Every line from the top of the material through the line holding "so that the" should be copied exactly, and only those lines.
Start of INFORMATION SUPPLIED
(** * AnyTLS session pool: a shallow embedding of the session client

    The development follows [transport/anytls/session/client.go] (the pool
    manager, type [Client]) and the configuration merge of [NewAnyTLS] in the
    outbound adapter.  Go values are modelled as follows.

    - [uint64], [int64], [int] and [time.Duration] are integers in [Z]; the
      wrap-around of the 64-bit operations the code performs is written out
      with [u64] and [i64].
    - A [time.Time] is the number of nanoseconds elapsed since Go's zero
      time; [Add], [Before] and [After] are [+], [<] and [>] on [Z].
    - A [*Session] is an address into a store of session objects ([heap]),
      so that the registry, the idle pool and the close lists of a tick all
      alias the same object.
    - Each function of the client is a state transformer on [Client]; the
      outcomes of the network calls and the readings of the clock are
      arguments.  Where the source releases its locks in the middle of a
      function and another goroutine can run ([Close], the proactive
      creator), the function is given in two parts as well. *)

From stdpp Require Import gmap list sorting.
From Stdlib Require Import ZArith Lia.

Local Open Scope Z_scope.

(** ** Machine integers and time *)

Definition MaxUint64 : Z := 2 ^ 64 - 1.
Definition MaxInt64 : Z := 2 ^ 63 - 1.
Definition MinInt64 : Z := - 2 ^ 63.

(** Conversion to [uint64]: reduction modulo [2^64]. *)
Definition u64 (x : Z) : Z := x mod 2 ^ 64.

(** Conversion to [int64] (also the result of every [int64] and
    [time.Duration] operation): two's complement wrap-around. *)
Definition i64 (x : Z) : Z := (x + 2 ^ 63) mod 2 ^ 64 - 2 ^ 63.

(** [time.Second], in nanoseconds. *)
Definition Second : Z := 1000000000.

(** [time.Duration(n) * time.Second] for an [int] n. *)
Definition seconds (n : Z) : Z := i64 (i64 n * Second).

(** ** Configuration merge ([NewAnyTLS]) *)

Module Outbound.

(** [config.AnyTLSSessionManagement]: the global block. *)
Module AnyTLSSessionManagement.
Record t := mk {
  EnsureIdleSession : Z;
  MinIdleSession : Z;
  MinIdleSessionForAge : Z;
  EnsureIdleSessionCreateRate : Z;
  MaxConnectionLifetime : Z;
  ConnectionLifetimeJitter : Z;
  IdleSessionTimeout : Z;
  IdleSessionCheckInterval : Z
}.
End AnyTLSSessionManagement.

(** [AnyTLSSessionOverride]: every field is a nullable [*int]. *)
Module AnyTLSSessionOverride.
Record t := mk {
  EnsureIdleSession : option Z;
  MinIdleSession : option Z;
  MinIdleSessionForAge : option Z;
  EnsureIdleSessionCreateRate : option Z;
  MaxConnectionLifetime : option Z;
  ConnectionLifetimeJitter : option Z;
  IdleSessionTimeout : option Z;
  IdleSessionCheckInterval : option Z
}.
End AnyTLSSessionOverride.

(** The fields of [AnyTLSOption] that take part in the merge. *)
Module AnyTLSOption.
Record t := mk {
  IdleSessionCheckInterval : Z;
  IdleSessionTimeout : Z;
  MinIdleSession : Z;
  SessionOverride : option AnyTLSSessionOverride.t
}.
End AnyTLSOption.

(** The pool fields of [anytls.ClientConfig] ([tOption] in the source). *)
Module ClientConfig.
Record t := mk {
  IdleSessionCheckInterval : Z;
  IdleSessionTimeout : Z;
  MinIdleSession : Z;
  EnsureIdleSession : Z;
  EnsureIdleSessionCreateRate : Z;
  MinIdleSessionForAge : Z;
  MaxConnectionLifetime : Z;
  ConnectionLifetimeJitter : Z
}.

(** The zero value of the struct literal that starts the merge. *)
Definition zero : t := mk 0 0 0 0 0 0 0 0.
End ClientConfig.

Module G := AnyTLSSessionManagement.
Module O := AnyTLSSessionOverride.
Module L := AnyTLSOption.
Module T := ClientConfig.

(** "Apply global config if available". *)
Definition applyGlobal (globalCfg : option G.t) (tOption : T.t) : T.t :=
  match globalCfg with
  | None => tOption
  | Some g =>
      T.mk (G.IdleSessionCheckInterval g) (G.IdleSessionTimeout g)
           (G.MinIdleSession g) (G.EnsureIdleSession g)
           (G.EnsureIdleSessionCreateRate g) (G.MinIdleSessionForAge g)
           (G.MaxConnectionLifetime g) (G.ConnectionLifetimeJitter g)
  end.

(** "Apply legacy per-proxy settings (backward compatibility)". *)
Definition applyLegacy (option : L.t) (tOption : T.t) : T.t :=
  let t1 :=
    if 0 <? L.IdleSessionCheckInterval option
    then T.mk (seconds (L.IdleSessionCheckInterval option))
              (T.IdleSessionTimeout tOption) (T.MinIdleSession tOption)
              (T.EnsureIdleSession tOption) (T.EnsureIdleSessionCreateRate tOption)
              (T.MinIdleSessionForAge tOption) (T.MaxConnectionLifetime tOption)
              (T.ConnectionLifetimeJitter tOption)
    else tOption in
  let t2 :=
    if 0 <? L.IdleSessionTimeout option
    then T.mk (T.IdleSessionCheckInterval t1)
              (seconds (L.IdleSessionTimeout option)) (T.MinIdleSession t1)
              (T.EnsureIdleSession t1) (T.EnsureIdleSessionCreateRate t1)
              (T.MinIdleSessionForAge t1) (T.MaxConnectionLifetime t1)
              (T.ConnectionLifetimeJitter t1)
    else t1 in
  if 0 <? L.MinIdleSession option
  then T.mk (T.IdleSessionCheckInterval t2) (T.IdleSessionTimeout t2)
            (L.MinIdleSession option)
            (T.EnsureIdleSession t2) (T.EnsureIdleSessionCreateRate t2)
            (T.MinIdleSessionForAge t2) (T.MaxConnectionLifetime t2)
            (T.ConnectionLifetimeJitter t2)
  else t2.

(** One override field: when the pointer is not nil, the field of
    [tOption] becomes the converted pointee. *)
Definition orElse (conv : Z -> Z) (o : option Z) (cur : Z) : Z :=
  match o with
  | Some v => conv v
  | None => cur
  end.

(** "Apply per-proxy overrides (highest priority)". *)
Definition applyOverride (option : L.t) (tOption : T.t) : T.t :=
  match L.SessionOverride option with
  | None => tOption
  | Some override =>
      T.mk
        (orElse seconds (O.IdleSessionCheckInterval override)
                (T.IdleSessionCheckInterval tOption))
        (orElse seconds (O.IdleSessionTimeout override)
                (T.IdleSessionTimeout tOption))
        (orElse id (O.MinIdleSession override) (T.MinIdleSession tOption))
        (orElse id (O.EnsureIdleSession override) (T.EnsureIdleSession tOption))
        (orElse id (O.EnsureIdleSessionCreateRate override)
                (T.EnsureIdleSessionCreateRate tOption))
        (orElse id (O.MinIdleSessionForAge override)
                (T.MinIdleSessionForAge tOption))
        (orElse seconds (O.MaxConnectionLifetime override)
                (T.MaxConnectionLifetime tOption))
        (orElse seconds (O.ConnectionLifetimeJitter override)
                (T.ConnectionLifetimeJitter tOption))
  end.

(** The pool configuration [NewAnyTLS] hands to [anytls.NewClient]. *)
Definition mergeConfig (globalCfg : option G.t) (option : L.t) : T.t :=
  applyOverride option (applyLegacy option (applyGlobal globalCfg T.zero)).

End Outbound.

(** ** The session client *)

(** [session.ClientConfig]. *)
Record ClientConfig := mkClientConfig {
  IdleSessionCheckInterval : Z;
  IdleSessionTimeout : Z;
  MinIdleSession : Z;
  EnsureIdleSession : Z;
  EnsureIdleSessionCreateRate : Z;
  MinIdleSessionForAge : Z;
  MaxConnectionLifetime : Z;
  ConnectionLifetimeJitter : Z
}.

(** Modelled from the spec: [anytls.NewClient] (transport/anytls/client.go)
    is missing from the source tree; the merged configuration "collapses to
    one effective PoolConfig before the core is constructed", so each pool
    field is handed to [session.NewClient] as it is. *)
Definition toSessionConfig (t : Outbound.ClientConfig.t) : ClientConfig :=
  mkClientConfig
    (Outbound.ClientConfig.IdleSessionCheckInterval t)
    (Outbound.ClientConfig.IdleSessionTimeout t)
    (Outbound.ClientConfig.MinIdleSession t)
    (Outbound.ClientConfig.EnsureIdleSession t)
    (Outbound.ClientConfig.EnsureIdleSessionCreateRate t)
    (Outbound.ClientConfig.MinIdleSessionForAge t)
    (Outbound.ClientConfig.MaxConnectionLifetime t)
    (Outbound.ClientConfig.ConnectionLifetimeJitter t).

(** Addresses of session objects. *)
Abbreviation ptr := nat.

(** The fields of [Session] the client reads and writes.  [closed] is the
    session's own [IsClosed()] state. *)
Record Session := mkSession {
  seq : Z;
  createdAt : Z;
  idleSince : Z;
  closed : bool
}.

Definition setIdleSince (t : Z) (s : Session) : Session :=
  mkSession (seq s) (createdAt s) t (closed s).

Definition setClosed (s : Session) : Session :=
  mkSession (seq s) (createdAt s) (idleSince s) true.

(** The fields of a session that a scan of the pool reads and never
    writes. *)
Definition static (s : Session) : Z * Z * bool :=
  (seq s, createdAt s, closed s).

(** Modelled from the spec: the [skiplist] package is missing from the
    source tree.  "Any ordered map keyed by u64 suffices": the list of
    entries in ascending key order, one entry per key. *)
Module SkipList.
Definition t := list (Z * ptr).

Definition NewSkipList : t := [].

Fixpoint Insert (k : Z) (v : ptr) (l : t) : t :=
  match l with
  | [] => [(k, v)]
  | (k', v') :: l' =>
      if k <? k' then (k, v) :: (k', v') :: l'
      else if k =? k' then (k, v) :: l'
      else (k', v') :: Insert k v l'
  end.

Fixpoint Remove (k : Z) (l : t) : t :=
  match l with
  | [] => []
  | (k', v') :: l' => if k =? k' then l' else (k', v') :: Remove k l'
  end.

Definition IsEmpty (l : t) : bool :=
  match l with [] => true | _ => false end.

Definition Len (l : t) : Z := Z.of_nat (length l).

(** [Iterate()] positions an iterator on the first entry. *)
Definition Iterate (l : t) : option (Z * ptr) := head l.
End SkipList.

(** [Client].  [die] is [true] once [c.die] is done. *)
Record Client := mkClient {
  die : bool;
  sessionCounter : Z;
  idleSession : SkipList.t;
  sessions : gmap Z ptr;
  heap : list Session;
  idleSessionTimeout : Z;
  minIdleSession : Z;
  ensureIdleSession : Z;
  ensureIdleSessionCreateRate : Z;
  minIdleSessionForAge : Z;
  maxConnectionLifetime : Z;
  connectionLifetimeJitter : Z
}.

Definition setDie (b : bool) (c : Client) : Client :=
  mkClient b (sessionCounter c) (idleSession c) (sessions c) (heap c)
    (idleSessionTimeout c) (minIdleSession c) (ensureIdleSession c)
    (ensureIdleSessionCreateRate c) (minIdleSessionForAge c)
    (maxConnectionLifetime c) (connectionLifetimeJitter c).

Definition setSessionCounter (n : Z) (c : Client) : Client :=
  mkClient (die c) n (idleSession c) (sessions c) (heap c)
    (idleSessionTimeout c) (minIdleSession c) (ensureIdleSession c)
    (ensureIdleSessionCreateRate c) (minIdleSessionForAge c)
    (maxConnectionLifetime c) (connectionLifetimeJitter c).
End of INFORMATION SUPPLIED
▸ **EXERCISE RESULT**:
(** * AnyTLS session pool: a shallow embedding of the session client

    The development follows [transport/anytls/session/client.go] (the pool
    manager, type [Client]) and the configuration merge of [NewAnyTLS] in the
    outbound adapter.  Go values are modelled as follows.

    - [uint64], [int64], [int] and [time.Duration] are integers in [Z]; the
      wrap-around of the 64-bit operations the code performs is written out
      with [u64] and [i64].
    - A [time.Time] is the number of nanoseconds elapsed since Go's zero
      time; [Add], [Before] and [After] are [+], [<] and [>] on [Z].
    - A [*Session] is an address into a store of session objects ([heap]),
      so that the registry, the idle pool and the close lists of a tick all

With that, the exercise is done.